(** ** Property access *)

(** [v[k]].  A forwarding getter and a proxy re-enter the read on
    another object; [n] bounds the nesting. *)
Fixpoint js_get_n (n : nat) (r : revision) (v : value) (k : string) : M value :=
  match n with
  | 0 => abort_with OutOfFuel
  | S n' =>
      match v with
      | VUndef | VNull =>
          throw (TypeError ("Cannot read properties of " ++ typeof v))
      | VProto p => ret (proto_self_get p k)
      | VRef l =>
          fun s =>
            match heap s !! l with
            | Some (OOrd p own) =>
                match own_lookup k own with
                | Some (SData x) => Ret x s
                | Some (SGetter other k') => js_get_n n' r (VRef other) k' s
                | None => Ret (proto_get p k) s
                end
            | Some (OProxy _) => get_trap r (js_get_n n' r) l k s
            | Some (OVia lazy own) =>
                match own_lookup k own with
                | Some (SData x) => Ret x s
                | Some (SGetter other k') => js_get_n n' r (VRef other) k' s
                | None => get_trap r (js_get_n n' r) lazy k s
                end
            | None => Abort Unmodelled
            end
      | VBool _ | VStr _ | VClos _ _ | VBound _ _ | VNative _ =>
          abort_with Unmodelled
      end
  end.

(** A chain of reads that visits no object twice is not longer than the
    heap, plus the object a construction adds. *)
Definition js_get (r : revision) (v : value) (k : string) : M value :=
  fun s => js_get_n (S (S (length (heap s)))) r v k s.

Definition proto_own (p : proto) (k : string) : bool :=
  match p with
  | ProtoObject => mem k ObjectPrototype_keys
  | ProtoContainer => mem k ContainerPrototype_keys
  | ProtoClass c => match class_member c k with Some _ => true | None => false end
  end.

## Task goal
Output the entire listing above exactly, keeping each line as it is.

## Solution for this task
(** ** Property access *)

(** [v[k]].  A forwarding getter and a proxy re-enter the read on
    another object; [n] bounds the nesting. *)
Fixpoint js_get_n (n : nat) (r : revision) (v : value) (k : string) : M value :=
  match n with
  | 0 => abort_with OutOfFuel
  | S n' =>
      match v with
      | VUndef | VNull =>
          throw (TypeError ("Cannot read properties of " ++ typeof v))
      | VProto p => ret (proto_self_get p k)
      | VRef l =>
          fun s =>
            match heap s !! l with
            | Some (OOrd p own) =>
                match own_lookup k own with
                | Some (SData x) => Ret x s
                | Some (SGetter other k') => js_get_n n' r (VRef other) k' s
                | None => Ret (proto_get p k) s
                end
            | Some (OProxy _) => get_trap r (js_get_n n' r) l k s
            | Some (OVia lazy own) =>
                match own_lookup k own with
                | Some (SData x) => Ret x s
                | Some (SGetter other k') => js_get_n n' r (VRef other) k' s
                | None => get_trap r (js_get_n n' r) lazy k s
                end
            | None => Abort Unmodelled
            end
      | VBool _ | VStr _ | VClos _ _ | VBound _ _ | VNative _ =>
          abort_with Unmodelled
      end
  end.

(** A chain of reads that visits no object twice is not longer than the
    heap, plus the object a construction adds. *)
Definition js_get (r : revision) (v : value) (k : string) : M value :=
  fun s => js_get_n (S (S (length (heap s)))) r v k s.

Definition proto_own (p : proto) (k : string) : bool :=
  match p with
  | ProtoObject => mem k ObjectPrototype_keys
  | ProtoContainer => mem k ContainerPrototype_keys
  | ProtoClass c => match class_member c k with Some _ => true | None => false end
  end.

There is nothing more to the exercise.